[What to produce]
Please restate verbatim the lines that open the listing below, ending with the line in which "patch_seg_id : string;" occurs.

[Task data]
(* ===== verification/DeltaTypes.v ===== *)
(** The delta storage types (storage/delta/types.rs): the point-update cell with
    its visibility test, and the patch format with its byte encoding. *)

From stdpp Require Import base gmap strings list.
From S2P Require Import Prelude Kv Visibility Roaring.

Local Open Scope Z_scope.

(** * Cells *)

Record DeltaCell := {
  seg_id : string;
  row_offset : Z;
  column : string;
  txn_id : TxnId;
  before : option bytes;
  after : option bytes;
  committed : bool;
  ts : Z
}.

#[export] Instance DeltaCell_eq_dec : EqDecision DeltaCell.
Proof. solve_decision. Defined.

Definition is_visible_at_commit (c : DeltaCell) (snapshot_txn : TxnId)
    (commit_ts_by_txn : gmap TxnId Z) (active : gset TxnId) : bool :=
  if snapshot_txn <? txn_id c then false else
  if bool_decide (txn_id c ∈ active) then false else
  match commit_ts_by_txn !! txn_id c with
  | Some commit_ts => commit_ts <=? snapshot_txn
  | None => false
  end.

Definition is_insert (c : DeltaCell) : bool :=
  bool_decide (before c = None) && bool_decide (is_Some (after c)).
Definition is_delete (c : DeltaCell) : bool :=
  bool_decide (is_Some (before c)) && bool_decide (after c = None).
Definition is_update (c : DeltaCell) : bool :=
  bool_decide (is_Some (before c)) && bool_decide (is_Some (after c)).

(** * Patches *)

Record ZoneMap := {
  min_txn : Z;
  max_txn : Z;
  affected_rows : Z;
  min_value : option bytes;
  max_value : option bytes
}.

Inductive DeltaPatchFormat :=
  | Sparse (positions values : bytes) (affected : Z)
  | Dense (values : bytes) (total_rows : Z) (patch_txn : TxnId).

Record DeltaPatch := {
  patch_seg_id : string;
  patch_column : string;
  patch_id : Z;
  txn_range : Z * Z;
  patch_format : DeltaPatchFormat;
  zone_map : ZoneMap
}.

Section format.
Context `{Roaring B}.

Definition sparse (positions : B) (values : bytes) : DeltaPatchFormat :=
  Sparse (bm_serialize positions) values (bm_cardinality positions).

Definition dense (values : bytes) (total_rows : Z) (t : TxnId) : DeltaPatchFormat :=
  Dense values total_rows t.

Definition affected_count (f : DeltaPatchFormat) : Z :=
  match f with
  | Sparse _ _ n => n
  | Dense _ n _ => n
  end.

Definition is_sparse (f : DeltaPatchFormat) : bool :=
  match f with Sparse _ _ _ => true | Dense _ _ _ => false end.
Definition is_dense (f : DeltaPatchFormat) : bool := negb (is_sparse f).

(** [b"RDELTA"] *)
Definition PATCH_MAGIC : bytes := as_bytes "RDELTA".

(** The payload, without the magic header: the form of the older files. *)
Definition patch_payload (f : DeltaPatchFormat) : bytes :=
  match f with
  | Sparse positions values _ =>
      [0] ++ to_le_bytes 4 (wrap32 (zlen positions)) ++ positions
          ++ to_le_bytes 4 (wrap32 (zlen values)) ++ values
  | Dense values total_rows t =>
      [1] ++ to_le_bytes 8 t ++ to_le_bytes 8 total_rows
          ++ to_le_bytes 4 (wrap32 (zlen values)) ++ values
  end.

Definition to_bytes (f : DeltaPatchFormat) : bytes := PATCH_MAGIC ++ [0] ++ patch_payload f.

Definition parse_sparse (bs : bytes) (fs : Z) : option DeltaPatchFormat :=
  if zlen bs <? fs + 9 then None else
  let pos_len := from_le_bytes (zslice bs (fs + 1) (fs + 5)) in
  if zlen bs <? fs + 5 + pos_len + 4 then None else
  let positions := zslice bs (fs + 5) (fs + 5 + pos_len) in
  let val_len_offset := fs + 5 + pos_len in
  let val_len := from_le_bytes (zslice bs val_len_offset (val_len_offset + 4)) in
  let values_offset := val_len_offset + 4 in
  if zlen bs <? values_offset + val_len then None else
  let values := zslice bs values_offset (values_offset + val_len) in
  Some (Sparse positions values (bm_cardinality (bm_deserialize (B := B) positions))).

Definition parse_dense (bs : bytes) (fs : Z) : option DeltaPatchFormat :=
  if zlen bs <? fs + 21 then None else
  let t := from_le_bytes (zslice bs (fs + 1) (fs + 9)) in
  let total_rows := from_le_bytes (zslice bs (fs + 9) (fs + 17)) in
  let val_len := from_le_bytes (zslice bs (fs + 17) (fs + 21)) in
  if zlen bs <? fs + 21 + val_len then None else
  Some (Dense (zslice bs (fs + 21) (fs + 21 + val_len)) total_rows t).

(** [bytes[offset]] panics when the file is the seven header bytes alone. *)
Definition from_bytes (bs : bytes) : outcome (option DeltaPatchFormat) :=
  match bs with
  | [] => Done None
  | _ =>
      let fs := if (7 <=? zlen bs) && bool_decide (take 6 bs = PATCH_MAGIC) then 7 else 0 in
      match bs !! Z.to_nat fs with
      | None => Panic
      | Some b =>
          if b =? 0 then Done (parse_sparse bs fs) else
          if b =? 1 then Done (parse_dense bs fs) else Done None
      end
  end.
End format.

(** * Proofs *)

Lemma is_visible_at_commit_row c sid cts active :
  is_visible_at_commit c sid cts active = true ↔ row_visible sid (txn_id c) None active cts.
Proof.
  unfold is_visible_at_commit, row_visible, committed_at.
  destruct (Z.ltb_spec sid (txn_id c)); [split; [done|lia]|].
  case_bool_decide; [naive_solver|].
  destruct (cts !! txn_id c) as [x|]; [rewrite Z.leb_le|]; naive_solver.
Qed.

Section format_proofs.
Context `{RoaringLaws B}.
Implicit Types f : DeltaPatchFormat.

(** What the constructors guarantee: byte lengths that fit their [u32] fields,
    [u64] numbers, and a cached count that is the bitmap's. *)
Definition wf_format (f : DeltaPatchFormat) : Prop :=
  match f with
  | Sparse positions values n =>
      is_u32 (zlen positions) ∧ is_u32 (zlen values) ∧
      n = bm_cardinality (bm_deserialize (B := B) positions)
  | Dense values total_rows t => is_u32 (zlen values) ∧ is_u64 total_rows ∧ is_u64 t
  end.

Lemma from_le_wrap32 x : is_u32 x → from_le_bytes (to_le_bytes 4 (wrap32 x)) = x.
Proof.
  unfold is_u32, u32_max, wrap32. intros Hx. rewrite Z.mod_small by lia.
  apply from_to_le_bytes. cbn. lia.
Qed.

Lemma from_le_u64 x : is_u64 x → from_le_bytes (to_le_bytes 8 x) = x.
Proof. unfold is_u64, u64_max. intros Hx. apply from_to_le_bytes. cbn. lia. Qed.

(** The slice of [bs] that starts after [pre] and is [ys]. *)
Lemma zslice_at (bs pre ys zs : bytes) n a b : bs = pre ++ ys ++ zs →
  a = zlen pre → b = zlen pre + zlen ys → b ≤ Z.of_nat n → zslice (take n bs) a b = ys.
Proof.
  intros -> -> -> Hn. pose proof (zlen_nonneg pre).
  rewrite zslice_take by lia. by apply zslice_mid.
Qed.

(** Side conditions of [zslice_at]: the text split around the slice, and its bounds. *)
Ltac slice_side :=
  match goal with
  | |- @eq (list _) ?bs _ => unfold bs, patch_payload; rewrite ?app_nil_r, <- ?app_assoc; reflexivity
  | |- _ => autorewrite with zlen; lia
  end.

(** Parsing a prefix of [pre ++ patch_payload f] from the end of [pre]: the whole
    text gives [f] back, a shorter one is rejected. *)
Lemma parse_sparse_prefix pre pos vals k n :
  wf_format (Sparse pos vals k) →
  (parse_sparse (B := B) (take n (pre ++ patch_payload (Sparse pos vals k))) (zlen pre) =
   if Z.of_nat n <? zlen (pre ++ patch_payload (Sparse pos vals k)) then None
   else Some (Sparse pos vals k)).
Proof.
  intros (Hp & Hv & ->). set (bs := pre ++ _).
  assert (zlen bs = zlen pre + 9 + zlen pos + zlen vals) as Hlen.
  { unfold bs, patch_payload. autorewrite with zlen. lia. }
  pose proof (zlen_nonneg pre); pose proof (zlen_nonneg pos); pose proof (zlen_nonneg vals).
  unfold parse_sparse. rewrite !zlen_take, Hlen.
  destruct (Z.ltb_spec (Z.min (Z.of_nat n) (zlen pre + 9 + zlen pos + zlen vals)) (zlen pre + 9));
    [zcase; done || lia|].
  rewrite (zslice_at bs (pre ++ [0]) (to_le_bytes 4 (wrap32 (zlen pos)))
             (pos ++ to_le_bytes 4 (wrap32 (zlen vals)) ++ vals)) by slice_side.
  rewrite from_le_wrap32 by done.
  destruct (Z.ltb_spec (Z.min (Z.of_nat n) (zlen pre + 9 + zlen pos + zlen vals))
              (zlen pre + 5 + zlen pos + 4)); [zcase; done || lia|].
  rewrite (zslice_at bs (pre ++ [0] ++ to_le_bytes 4 (wrap32 (zlen pos)) ++ pos)
             (to_le_bytes 4 (wrap32 (zlen vals))) vals) by slice_side.
  rewrite from_le_wrap32 by done.
  destruct (Z.ltb_spec (Z.min (Z.of_nat n) (zlen pre + 9 + zlen pos + zlen vals))
              (zlen pre + 5 + zlen pos + 4 + zlen vals)); [zcase; done || lia|].
  rewrite (zslice_at bs (pre ++ [0] ++ to_le_bytes 4 (wrap32 (zlen pos))) pos
             (to_le_bytes 4 (wrap32 (zlen vals)) ++ vals)) by slice_side.
  rewrite (zslice_at bs (pre ++ [0] ++ to_le_bytes 4 (wrap32 (zlen pos)) ++ pos
             ++ to_le_bytes 4 (wrap32 (zlen vals))) vals []) by slice_side.
  by rewrite (proj2 (Z.ltb_ge _ _)) by lia.
Qed.

Lemma parse_dense_prefix pre vals rows t n :
  wf_format (Dense vals rows t) →
  (parse_dense (take n (pre ++ patch_payload (Dense vals rows t))) (zlen pre) =
   if Z.of_nat n <? zlen (pre ++ patch_payload (Dense vals rows t)) then None
   else Some (Dense vals rows t)).
Proof.
  intros (Hv & Hr & Ht). set (bs := pre ++ _).
  assert (zlen bs = zlen pre + 21 + zlen vals) as Hlen.
  { unfold bs, patch_payload. autorewrite with zlen. lia. }
  pose proof (zlen_nonneg pre); pose proof (zlen_nonneg vals).
  unfold parse_dense. rewrite !zlen_take, Hlen.
  destruct (Z.ltb_spec (Z.min (Z.of_nat n) (zlen pre + 21 + zlen vals)) (zlen pre + 21));
    [zcase; done || lia|].
  rewrite (zslice_at bs (pre ++ [1] ++ to_le_bytes 8 t ++ to_le_bytes 8 rows)
             (to_le_bytes 4 (wrap32 (zlen vals))) vals) by slice_side.
  rewrite from_le_wrap32 by done.
  destruct (Z.ltb_spec (Z.min (Z.of_nat n) (zlen pre + 21 + zlen vals)) (zlen pre + 21 + zlen vals));
    [zcase; done || lia|].
  rewrite (zslice_at bs (pre ++ [1] ++ to_le_bytes 8 t ++ to_le_bytes 8 rows
             ++ to_le_bytes 4 (wrap32 (zlen vals))) vals []) by slice_side.
  rewrite (zslice_at bs (pre ++ [1] ++ to_le_bytes 8 t) (to_le_bytes 8 rows)
             (to_le_bytes 4 (wrap32 (zlen vals)) ++ vals)) by slice_side.
  rewrite (zslice_at bs (pre ++ [1]) (to_le_bytes 8 t)
             (to_le_bytes 8 rows ++ to_le_bytes 4 (wrap32 (zlen vals)) ++ vals)) by slice_side.
  rewrite !from_le_u64 by done. by rewrite (proj2 (Z.ltb_ge _ _)) by lia.
Qed.

(** Reading a prefix of a text whose format byte is at [zlen pre]. *)
Lemma from_bytes_prefix pre f n :
  wf_format f → (length pre < n)%nat →
  (if (7 <=? zlen (take n (pre ++ patch_payload f))) &&
      bool_decide (take 6 (take n (pre ++ patch_payload f)) = PATCH_MAGIC) then 7 else 0) = zlen pre →
  from_bytes (B := B) (take n (pre ++ patch_payload f)) =
  Done (if Z.of_nat n <? zlen (pre ++ patch_payload f) then None else Some f).
Proof.
  intros Hwf Hn Hfs. unfold from_bytes.
  assert (take n (pre ++ patch_payload f) !! length pre =
          Some (if is_sparse f then 0 else 1)) as Hb.
  { rewrite lookup_take_lt by done. rewrite lookup_app_r, Nat.sub_diag by done. by destruct f. }
  destruct (take n _) as [|b0 bs0] eqn:E; [done|]. rewrite Hfs, <- E in *.
  unfold zlen at 1. rewrite Nat2Z.id, Hb. destruct f as [pos vals k|vals rows t]; cbn [is_sparse].
  - cbn [Z.eqb]. by rewrite parse_sparse_prefix.
  - cbn [Z.eqb Pos.eqb]. by rewrite parse_dense_prefix.
Qed.

Lemma to_bytes_prefix f n : wf_format f → (7 < n)%nat →
  from_bytes (B := B) (take n (to_bytes f)) =
  Done (if Z.of_nat n <? zlen (to_bytes f) then None else Some f).
Proof.
  intros Hwf Hn.
  change (to_bytes f) with ((PATCH_MAGIC ++ [0]) ++ patch_payload f).
  apply from_bytes_prefix; [done|done|].
  assert (1 ≤ zlen (patch_payload f)).
  { destruct f as [pos vals k|vals rows t]; unfold patch_payload; autorewrite with zlen;
      [pose proof (zlen_nonneg pos)|]; pose proof (zlen_nonneg vals); lia. }
  rewrite take_take, Nat.min_l by lia. rewrite bool_decide_true by done.
  rewrite (proj2 (Z.leb_le _ _)); [done|]. autorewrite with zlen. change (zlen PATCH_MAGIC) with 6. lia.
Qed.

Lemma payload_prefix f : wf_format f →
  from_bytes (B := B) (patch_payload f) = Done (Some f).
Proof.
  intros Hwf. pose proof (from_bytes_prefix [] f (S (length (patch_payload f))) Hwf) as Hp.
  cbn [app] in Hp. rewrite firstn_all2 in Hp by lia. rewrite Hp.
  - rewrite (proj2 (Z.ltb_ge _ _)); [done|]. unfold zlen. lia.
  - cbn. lia.
  - rewrite bool_decide_false; [by rewrite andb_false_r|].
    destruct f; intros [= ?]; discriminate.
Qed.
Lemma from_to_bytes f : wf_format f → from_bytes (B := B) (to_bytes f) = Done (Some f).
Proof.
  intros Hwf. rewrite <- (firstn_all2 (to_bytes f) (n := S (7 + length (to_bytes f)))) by lia.
  rewrite to_bytes_prefix by (done || lia). rewrite (proj2 (Z.ltb_ge _ _)); [done|]. unfold zlen. lia.
Qed.
End format_proofs.

(** * Properties *)

(** A delta cell is visible exactly when the row contract of [VisFilter]
    makes a row created by the cell's transaction visible: not in the future, not
    active, and with a commit timestamp at or before the snapshot. *)
Theorem cell_visibility_is_row_visibility c sid cts active :
  is_visible_at_commit c sid cts active =
  VisibilityManager_is_row_visible VisibilityManager_new sid (txn_id c) None active cts.
Proof.
  symmetry. apply (lawful_filter_eq VisibilityManager_new). symmetry. apply is_visible_at_commit_row.
Qed.

(** C13: a patch round-trips through its file format, and so does the older form
    without the magic header. *)
Theorem patch_bytes_roundtrip `{RoaringLaws B} f :
  wf_format (B := B) f →
  from_bytes (B := B) (to_bytes f) = Done (Some f) ∧
  from_bytes (B := B) (patch_payload f) = Done (Some f).
Proof.
  intros Hwf. split; [by apply from_to_bytes|by apply payload_prefix].
Qed.

Lemma patch_bytes_roundtrip_witness :
  from_bytes (B := SortedBitmap)
    (to_bytes (sparse (bm_from_iter (B := SortedBitmap) [3; 70000]) [1; 2; 3]))
  = Done (Some (Sparse [3; 0; 0; 0; 112; 17; 1; 0] [1; 2; 3] 2)).
Proof.
  assert (sparse (bm_from_iter (B := SortedBitmap) [3; 70000]) [1; 2; 3] =
          Sparse [3; 0; 0; 0; 112; 17; 1; 0] [1; 2; 3] 2) as -> by reflexivity.
  apply patch_bytes_roundtrip. vm_compute. intuition discriminate.
Defined.

(** A partial write is detected: every strict prefix of a patch file is
    rejected without a panic, except the one that ends after the seven header
    bytes, on which reading the format byte panics. *)
Theorem patch_truncation_rejected `{RoaringLaws B} f n :
  wf_format (B := B) f → (n < length (to_bytes f))%nat →
  from_bytes (B := B) (take n (to_bytes f)) = if bool_decide (n = 7%nat) then Panic else Done None.
Proof.
  intros Hwf Hn. case_bool_decide as H7; [by subst|].
  destruct (Nat.lt_ge_cases 7 n) as [Hlt|Hge].
  - rewrite to_bytes_prefix by done. rewrite (proj2 (Z.ltb_lt _ _)); [done|]. unfold zlen. lia.
  - do 7 (destruct n as [|n]; [reflexivity|]). lia.
Qed.

Lemma patch_truncation_rejected_witness :
  from_bytes (B := SortedBitmap) (take 20 (to_bytes (dense [9; 9] 4 11))) = Done None.
Proof. apply patch_truncation_rejected; vm_compute; [intuition discriminate|lia]. Defined.
(* ===== verification/DelMask.v ===== *)
(** The adaptive delete mask (segment/adaptive_del_mask.rs): a set of deleted
    rows in one of three representations, switched by deletion rate. *)

From stdpp Require Import base gmap list sorting.
From S2P Require Import Prelude Roaring.

Local Open Scope Z_scope.

(** * Bit vectors *)

(** [bv.resize(n, false)] to a larger length. *)
Definition bv_grow (n : Z) (bv : list bool) : list bool :=
  bv ++ replicate (Z.to_nat (n - zlen bv)) false.

(** [if idx >= bv.len() { bv.resize(idx + 1, false) }; bv.set(idx, true)] *)
Definition bv_mark (row : Z) (bv : list bool) : list bool :=
  let bv := if zlen bv <=? row then bv_grow (row + 1) bv else bv in
  <[Z.to_nat row := true]> bv.

(** The indices of the set bits from offset [i] on: [iter_ones]. *)
Fixpoint bv_ones (i : Z) (bv : list bool) : list Z :=
  match bv with
  | [] => []
  | b :: bv' => if b then i :: bv_ones (i + 1) bv' else bv_ones (i + 1) bv'
  end.

(** * The mask *)

Inductive Representation := RSparse | RRoaring | RDense.

#[export] Instance Representation_eq_dec : EqDecision Representation.
Proof. solve_decision. Defined.

(** [SPARSE_THRESHOLD] and [DENSE_THRESHOLD] *)
Definition SPARSE_THRESHOLD : f64 := f64_lit 1 100.
Definition DENSE_THRESHOLD : f64 := f64_lit 3 10.

Definition from_rate (rate : f64) : Representation :=
  if f64_ltb rate SPARSE_THRESHOLD then RSparse
  else if f64_ltb rate DENSE_THRESHOLD then RRoaring else RDense.

(** [if total == 0 { 0.0 } else { n as f64 / total as f64 }] *)
Definition deletion_rate (n total_rows : Z) : f64 :=
  if total_rows =? 0 then f64_of_Z 0 else f64_div (f64_of_Z n) (f64_of_Z total_rows).

Inductive AdaptiveDelMask (B : Type) :=
  | Sparse (set : list Z)
  | Roaring (bm : B)
  | Dense (bv : list bool).
Arguments Sparse {B} set.
Arguments Roaring {B} bm.
Arguments Dense {B} bv.

Section del_mask.
Context `{RB : Roaring.Roaring B}.
Implicit Types m : AdaptiveDelMask B.

Definition del_mask_new : AdaptiveDelMask B := Sparse [].

Definition with_representation (rep : Representation) : AdaptiveDelMask B :=
  match rep with
  | RSparse => Sparse []
  | RRoaring => Roaring bm_new
  | RDense => Dense []
  end.

Definition delete_inner m (row : Z) : AdaptiveDelMask B :=
  match m with
  | Sparse set => Sparse (bs_insert row set)
  | Roaring bm => Roaring (bm_add row bm)
  | Dense bv => Dense (bv_mark row bv)
  end.

Definition mask_delete m (row : Z) : AdaptiveDelMask B := delete_inner m row.

Definition with_capacity (total_rows : Z) (deleted_rows : list Z) : AdaptiveDelMask B :=
  let rate := deletion_rate (zlen deleted_rows) total_rows in
  for_each deleted_rows (with_representation (from_rate rate)) mask_delete.

Definition representation m : Representation :=
  match m with
  | Sparse _ => RSparse
  | Roaring _ => RRoaring
  | Dense _ => RDense
  end.

Definition is_deleted m (row : Z) : bool :=
  match m with
  | Sparse set => bool_decide (row ∈ set)
  | Roaring bm => bm_contains row bm
  | Dense bv => default false (bv !! Z.to_nat row)
  end.

Definition deleted_count m : Z :=
  match m with
  | Sparse set => zlen set
  | Roaring bm => bm_cardinality bm
  | Dense bv => zlen (bv_ones 0 bv)
  end.

Definition mask_iter m : list Z :=
  match m with
  | Sparse set => set
  | Roaring bm => bm_iter bm
  | Dense bv => wrap32 <$> bv_ones 0 bv
  end.

Definition to_vec m : list Z := mask_iter m.

Definition convert_to m (target : Representation) : AdaptiveDelMask B :=
  match m, target with
  | Sparse set, RSparse => Sparse set
  | Sparse set, RRoaring => Roaring (for_each set bm_new (λ bm row, bm_add row bm))
  | Sparse set, RDense => Dense (for_each set [] (λ bv row, bv_mark row bv))
  | Roaring bm, RSparse => Sparse (for_each (bm_iter bm) [] (λ s row, bs_insert row s))
  | Roaring bm, RRoaring => Roaring bm
  | Roaring bm, RDense => Dense (for_each (bm_iter bm) [] (λ bv row, bv_mark row bv))
  | Dense bv, RSparse => Sparse (for_each (wrap32 <$> bv_ones 0 bv) [] (λ s row, bs_insert row s))
  | Dense bv, RRoaring => Roaring (for_each (wrap32 <$> bv_ones 0 bv) bm_new (λ bm row, bm_add row bm))
  | Dense bv, RDense => Dense bv
  end.

Definition switch_if_needed m (total_rows : Z) : AdaptiveDelMask B :=
  let target := from_rate (deletion_rate (deleted_count m) total_rows) in
  if bool_decide (representation m = target) then m else convert_to m target.

Definition mask_is_empty m : bool := deleted_count m =? 0.

(** ** Filtering a range *)

(** [while cur < del { push(cur) }; cur = del + 1] over the deleted rows, then the
    rest of the range. *)
Fixpoint gaps (cur stop : Z) (dels : list Z) : list Z :=
  match dels with
  | [] => seqZ cur (stop - cur)
  | del :: dels' => seqZ cur (del - cur) ++ gaps (del + 1) stop dels'
  end.

(** The same over the whole bitmap: rows before the range are skipped, the first
    one after it stops the loop. *)
Fixpoint gaps_scan (start stop cur : Z) (dels : list Z) : list Z :=
  match dels with
  | [] => seqZ cur (stop - cur)
  | del :: dels' =>
      if del <? start then gaps_scan start stop cur dels'
      else if stop <=? del then seqZ cur (stop - cur)
      else seqZ cur (del - cur) ++ gaps_scan start stop (del + 1) dels'
  end.

(** [range.filter(|&r| !self.is_deleted(r)).collect()] *)
Definition keep_range m (start stop : Z) : list Z :=
  filter (λ r, is_deleted m r = false) (seqZ start (stop - start)).

(** [del * 3 < size * 10] on [u32] *)
Definition few_deleted (del_in_range range_size : Z) : bool :=
  wrap32 (del_in_range * 3) <? wrap32 (range_size * 10).

(** Slicing the bit vector beyond its end panics. *)
Definition filter_not_deleted m (start stop : Z) : outcome (list Z) :=
  let range_size := saturating_sub stop start in
  if range_size =? 0 then Done [] else
  match m with
  | Sparse set =>
      let in_range := filter (λ x, start ≤ x < stop) set in
      Done (if few_deleted (wrap32 (zlen in_range)) range_size
            then gaps start stop in_range else keep_range m start stop)
  | Roaring bm =>
      Done (if few_deleted (wrap32 (bm_range_cardinality bm start stop)) range_size
            then gaps_scan start stop start (bm_iter bm) else keep_range m start stop)
  | Dense bv =>
      if zlen bv <? stop then Panic else Done (keep_range m start stop)
  end.

(** ** Union *)

Definition merge_cross m other : AdaptiveDelMask B :=
  let new_self := for_each (mask_iter m) (with_representation (representation other)) delete_inner in
  for_each (mask_iter other) new_self delete_inner.

(** The bitwise or of two vectors, at the longer length. *)
Definition bv_or (a b : list bool) : list bool :=
  (λ i, default false (a !! i) || default false (b !! i)) <$> seq 0 (max (length a) (length b)).

Definition mask_merge m other : AdaptiveDelMask B :=
  match m, other with
  | Sparse a, Sparse b => Sparse (for_each b a (λ s row, bs_insert row s))
  | Sparse a, Roaring b =>
      if bool_decide (a = []) then Sparse (for_each (bm_iter b) [] (λ s row, bs_insert row s))
      else if bm_cardinality b =? 0 then Sparse a
      else Roaring (bm_or (for_each a bm_new (λ bm row, bm_add row bm)) b)
  | Roaring a, Sparse b => Roaring (for_each b a (λ bm row, bm_add row bm))
  | Roaring a, Roaring b => Roaring (bm_or a b)
  | Dense a, Dense b => Dense (bv_or a b)
  | _, _ => merge_cross m other
  end.
End del_mask.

[Exercise output]
(* ===== verification/DeltaTypes.v ===== *)
(** The delta storage types (storage/delta/types.rs): the point-update cell with
    its visibility test, and the patch format with its byte encoding. *)

From stdpp Require Import base gmap strings list.
From S2P Require Import Prelude Kv Visibility Roaring.

Local Open Scope Z_scope.

(** * Cells *)

Record DeltaCell := {
  seg_id : string;
  row_offset : Z;
  column : string;
  txn_id : TxnId;
  before : option bytes;
  after : option bytes;
  committed : bool;
  ts : Z
}.

#[export] Instance DeltaCell_eq_dec : EqDecision DeltaCell.
Proof. solve_decision. Defined.

Definition is_visible_at_commit (c : DeltaCell) (snapshot_txn : TxnId)
    (commit_ts_by_txn : gmap TxnId Z) (active : gset TxnId) : bool :=
  if snapshot_txn <? txn_id c then false else
  if bool_decide (txn_id c ∈ active) then false else
  match commit_ts_by_txn !! txn_id c with
  | Some commit_ts => commit_ts <=? snapshot_txn
  | None => false
  end.

Definition is_insert (c : DeltaCell) : bool :=
  bool_decide (before c = None) && bool_decide (is_Some (after c)).
Definition is_delete (c : DeltaCell) : bool :=
  bool_decide (is_Some (before c)) && bool_decide (after c = None).
Definition is_update (c : DeltaCell) : bool :=
  bool_decide (is_Some (before c)) && bool_decide (is_Some (after c)).

(** * Patches *)

Record ZoneMap := {
  min_txn : Z;
  max_txn : Z;
  affected_rows : Z;
  min_value : option bytes;
  max_value : option bytes
}.

Inductive DeltaPatchFormat :=
  | Sparse (positions values : bytes) (affected : Z)
  | Dense (values : bytes) (total_rows : Z) (patch_txn : TxnId).

Record DeltaPatch := {
  patch_seg_id : string;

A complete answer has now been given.